The real major issue revolves around Mr. Giuliani's state of mind when he made the statement. When the plaintiff in a defamation case is a "public figure," Supreme Court authority requires that plaintiff to show not only that the defendant uttered a false statement damaging to reputation, but that the defendant knew it was false or acted with reckless disregard of its accuracy. The Court refers to this state of mind as "constitutional malice." The standard is designed to prevent a conflict between defamation law and the principles of the First Amendment. Moreover, the standard for constitutional malice is subjective. It is not whether a reasonable person would have known the statement to be false, but rather whether Mr. Giuliani knew it was false and said it anyway.  
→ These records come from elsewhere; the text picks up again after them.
(** A session that Fincloud gave is in use, given up until the next one, or signed out;
    and none is signed out twice, unless Fincloud gives one twice. *)
Record ledger (has_logout : bool) (m : manager) : Prop := {
  led_one : sm_session m = EmptyString ∨ sm_retired m = EmptyString;
  led_replaced : ∀ old s, (old, Some s) ∈ sign_outs m → old ∈ invalidated m ∧ s ∈ issued m ∧ old ≠ s;
  led_issued : signed_out m ⊆ issued m;
  led_kept : has_logout = true → ∀ s, s ∈ issued m → s = sm_session m ∨ s = sm_retired m ∨ s ∈ signed_out m;
  led_once : NoDup (issued m) → NoDup (signed_out m) ∧ sm_session m ∉ signed_out m ∧ sm_retired m ∉ signed_out m
}.
Lemma ledger_frame has_logout m m' :
  ledger has_logout m → sm_session m' = sm_session m → sm_retired m' = sm_retired m → sign_outs m' = sign_outs m →
  issued m' = issued m → invalidated m' = invalidated m → ledger has_logout m'.
Proof. intros [] Hs Hr Ho Hi Hv. split; unfold signed_out in *; rewrite ?Hs, ?Hr, ?Ho, ?Hi, ?Hv; done. Qed.

(** What a step does to the ledger *)
Inductive books (has_logout : bool) (m m' : manager) : event → Prop :=
| books_same ev : sm_session m' = sm_session m → sm_retired m' = sm_retired m → issued m' = issued m →
    invalidated m' = invalidated m → sign_outs m' = sign_outs m → books has_logout m m' ev
| books_signed_in i s : s ≠ EmptyString → sm_session m = EmptyString →
    sm_session m' = s → sm_retired m' = EmptyString → issued m' = s :: issued m → invalidated m' = invalidated m →
    sign_outs m' = (if negb (seqb (sm_retired m) EmptyString) && negb (seqb (sm_retired m) s) && has_logout
                    then (sm_retired m, Some s) :: sign_outs m else sign_outs m) →
    books has_logout m m' (LoginDone i (Ok s))
| books_given_up : sm_session m ≠ EmptyString → sm_session m' = EmptyString → sm_retired m' = sm_session m →
    issued m' = issued m → invalidated m' = sm_session m :: invalidated m → sign_outs m' = sign_outs m →
    books has_logout m m' (DoInvalidate (sm_session m))
| books_closed i : sm_session m ≠ EmptyString → sm_session m' = EmptyString → sm_retired m' = sm_retired m →
    issued m' = issued m → invalidated m' = invalidated m →
    sign_outs m' = (if has_logout then (sm_session m, None) :: sign_outs m else sign_outs m) →
    books has_logout m m' (DoClose i).
Lemma step_books has_logout ev m m' : inv m → step has_logout ev m = Some m' → books has_logout m m' ev.
Proof.
  intros Hinv. destruct ev as [i|i e|i|i|i r|i|s|i|i r]; cbn [step]; intros H.
  - destruct (threads m !! i); [done|]. injection H as <-. by apply books_same.
  - apply bind_Some in H as (t & Hi & H). destruct (context t); [done|]. injection H as <-. by apply books_same.
  - apply bind_Some in H as (t & Hi & H). unfold run_thread in H. destruct (at_place t) eqn:Ht; try done.
    + injection H as <-. unfold enter. destruct (negb _); [|destruct (loginEnd m)]; by apply books_same.
    + destruct (bool_decide _); [|done]. injection H as <-. by apply books_same.
    + injection H as <-. unfold wake. destruct (loginErr m); [destruct (_ && _)|]; by apply books_same.
  - apply bind_Some in H as (t & Hi & H). destruct (at_place t); try done. destruct (context t); [|done].
    injection H as <-. by apply books_same.
  - apply bind_Some in H as (t & Hi & H). destruct (at_place t) as [| | |d| | | |] eqn:Ht; try done. injection H as <-.
    apply place_of_thread in Hi. rewrite Ht in Hi. apply (inv_places m Hinv) in Hi. cbn in Hi.
    apply (inv_flight m Hinv) in Hi as (_ & _ & Hs & _).
    unfold finish_login. destruct r as [s|e]; [|by apply books_same]. destruct (seqb s EmptyString) eqn:Es; [by apply books_same|].
    apply seqb_neq in Es. apply books_signed_in; try done; by destruct (_ && _).
  - apply bind_Some in H as (t & Hi & H). destruct (at_place t); try done. injection H as <-. by apply books_same.
  - injection H as <-. unfold invalidate. destruct (negb _ && _) eqn:E; [|by apply books_same].
    rewrite andb_true_iff, negb_true_iff, seqb_neq, seqb_eq in E. destruct E as [Hne <-]. by apply books_given_up.
  - destruct (threads m !! i); [done|]. injection H as <-. unfold close_manager.
    destruct (seqb (sm_session m) EmptyString) eqn:Es; [apply seqb_eq in Es; by apply books_same|].
    apply seqb_neq in Es. by destruct has_logout; apply books_closed.
  - apply bind_Some in H as (t & Hi & H). destruct (at_place t); try done. injection H as <-. by apply books_same.
Qed.
Lemma ledger_step has_logout ev m m' : inv m → books has_logout m m' ev → ledger has_logout m → ledger has_logout m'.
Proof.
  intros Hinv Hb HL. destruct Hb as [ev Hs Hr Hi Hv Ho|i s Hne Hold Hs Hr Hi Hv Ho|Hne Hs Hr Hi Hv Ho|i Hne Hs Hr Hi Hv Ho].
  - by eapply ledger_frame.
  - destruct HL as [H1 H2 H3 H4 H5]. pose proof (inv_issued m Hinv) as H0.
    set (out := negb _ && _ && _) in Ho. assert (Hout : out = true → sm_retired m ≠ EmptyString ∧ sm_retired m ≠ s).
    { unfold out. rewrite !andb_true_iff, !negb_true_iff, !seqb_neq. tauto. }
    assert (Hret : sm_retired m = EmptyString ∨ sm_retired m ∈ invalidated m ∧ sm_retired m ∈ issued m).
    { destruct (inv_retired m Hinv); [by left|right]. split; [done|]. by apply (inv_invalidated m Hinv). }
    unfold signed_out in *. split; unfold signed_out; rewrite ?Hs, ?Hr, ?Hi, ?Hv, ?Ho.
    + by right.
    + intros old s' Hin. destruct out eqn:E; [apply elem_of_cons in Hin as [[= -> ->]|Hin]|].
      * destruct (Hout eq_refl). split_and!; [naive_solver|left|done].
      * destruct (H2 _ _ Hin) as (? & ? & ?). split_and!; [done|by right|done].
      * destruct (H2 _ _ Hin) as (? & ? & ?). split_and!; [done|by right|done].
    + destruct out eqn:E; cbn; [|set_solver]. destruct (Hout eq_refl). set_solver.
    + intros -> s' [->|Hin]%elem_of_cons; [by left|].
      destruct (H4 eq_refl s' Hin) as [->|[->|Hx]]; [by rewrite Hold in Hin| |].
      * destruct (decide (sm_retired m = s)) as [->|Hn]; [by left|]. right. right. assert (out = true) as ->; [|left].
        unfold out. rewrite !andb_true_iff, !negb_true_iff, !seqb_neq. split_and!; [by intros E; rewrite E in Hin|done|done].
      * right. right. destruct out; cbn; [by right|done].
    + intros [Hns Hnd]%NoDup_cons. destruct (H5 Hnd) as (Hd & Hx & Hy).
      assert (s ∉ (sign_outs m).*1) as Hs' by (intros Hin; by apply Hns, H3).
      assert (EmptyString ∉ (sign_outs m).*1) as He by (intros Hin; by apply H0, H3).
      destruct out eqn:E; cbn; [|done]. destruct (Hout eq_refl). split_and!; [by apply NoDup_cons|set_solver|set_solver].
  - destruct HL as [H1 H2 H3 H4 H5]. unfold signed_out in *. assert (sm_retired m = EmptyString) as Hre by naive_solver.
    split; unfold signed_out; rewrite ?Hs, ?Hr, ?Hi, ?Hv, ?Ho.
    + by left.
    + intros old s' Hin. destruct (H2 _ _ Hin) as (? & ? & ?). split_and!; [by right|done|done].
    + done.
    + intros -> s' Hin. destruct (H4 eq_refl s' Hin) as [->|[->|Hx]]; [auto| |auto]. rewrite Hre in Hin. by destruct (inv_issued m Hinv).
    + intros Hnd. destruct (H5 Hnd) as (Hd & Hx & Hy). rewrite Hre in Hy. done.
  - destruct HL as [H1 H2 H3 H4 H5]. unfold signed_out in *. assert (sm_retired m = EmptyString) as Hre by naive_solver.
    assert (sm_session m ∈ issued m) as Hin by (by destruct (inv_session m Hinv)).
    assert (EmptyString ∉ (sign_outs m).*1) as He by (intros Hx; by apply (inv_issued m Hinv), H3).
    split; unfold signed_out; rewrite ?Hs, ?Hr, ?Hi, ?Hv, ?Ho.
    + by left.
    + intros old s'. destruct has_logout; [|apply H2]. intros [[=]|Hx]%elem_of_cons. by apply H2.
    + destruct has_logout; cbn; [set_solver|done].
    + intros -> s' Hs'. cbn. destruct (H4 eq_refl s' Hs') as [->|[->|Hx]]; [right; right; left|auto|right; right; by right].
    + intros Hnd. destruct (H5 Hnd) as (Hd & Hx & Hy). rewrite Hre.
      destruct has_logout; cbn; [|done]. split_and!; [by apply NoDup_cons|set_solver|set_solver].
Qed.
Dominion is almost certainly a public figure, at least insofar as issues of election integrity are concerned. Mr. Giuliani's statements were based on the declaration of an anonymous Venezuelan military officer, which he obtained from another Trump lawyer named Sidney Powell. The case will thus hinge on whether it was legally reckless for Mr. Giuliani to rely on this document.
Is the evidence in the case compelling? Does it warrant a $1.3 billion price tag?
In the current moment of "divisiveness" in our politics, "compelling" is in the eye of the beholder. It is certainly true that claims that a voting machine company's machines are not reliable is very damning to its corporate reputation and to its business. Mr. Giuliani will argue forcefully that it was not entirely ridiculous for him to rely on material that he got from another lawyer, and the fact that the statements came from Venezuela and were anonymous do not make them facially implausible. My own view is that such tenuous evidence would have required at least some minimal efforts at verification, but it is a close and debatable question.

The eye-popping damage request seems dubious. According to web sources, Dominion has revenue of about $90 million a year. It is asking for $650 million in actual damages and the same amount as punitive damages. Normally, in a case like this, the harm would be measured by lost sales. My guess is that not very many states have dropped Dominion based on Mr. Giuliani' statement, and thus I would think that if they prevail, they will only get a tiny fraction of what they have asked for.
How does social media impact this case? There has been so much mention of fraud and Dominion on Twitter. How does this play into it?
Strangely, it may actually help Mr. Giuliani, at least insofar as damages are concerned. Generally, those who repeat a defamatory statement are themselves liable for doing do, under the quaint adage that "tale bearers are as bad as tale makers," but those repetitions are difficult to attribute to the original speaker (here Mr. Giuliani), unless he induced the "bearers" to repeat the statements or they were otherwise acting under his direction. What that means is that while Mr. Giuliani is potentially liable for his own tweets, he is not necessarily responsible for the repetition of his claims by others, meaning that Dominion would have a tricky task in distinguishing how much of its damages was due to Mr. Giuliani's original statement.

One further point about social media. Under Section 230 of the Communications Decency Act, social media platforms like Twitter are immunized from liability for defamatory statements posted by users (a provision which was frequently attacked by former President Trump). Thus, Dominion does not have a viable claim against Twitter, even it could prove that Twitter knew the statements were false.  

If you were teaching this case, what pieces are most important for students to recognize, on both sides?
I think it is a great case to use to discuss just how a defamation plaintiff can put together a case showing that the defendant acted recklessly. Rather than focus on the legal principles, I think it would be fun to take a deep dive into the possible evidence. For instance, the complaint alleges that the podcasts where Mr. Giuliani made some of his claims against Dominion were essentially infomercials during which he was also hawking dietary supplements and fraud protections services. I think we could have a lively class debate on whether and how that tends to show that Mr. Giuliani knew his statements were false.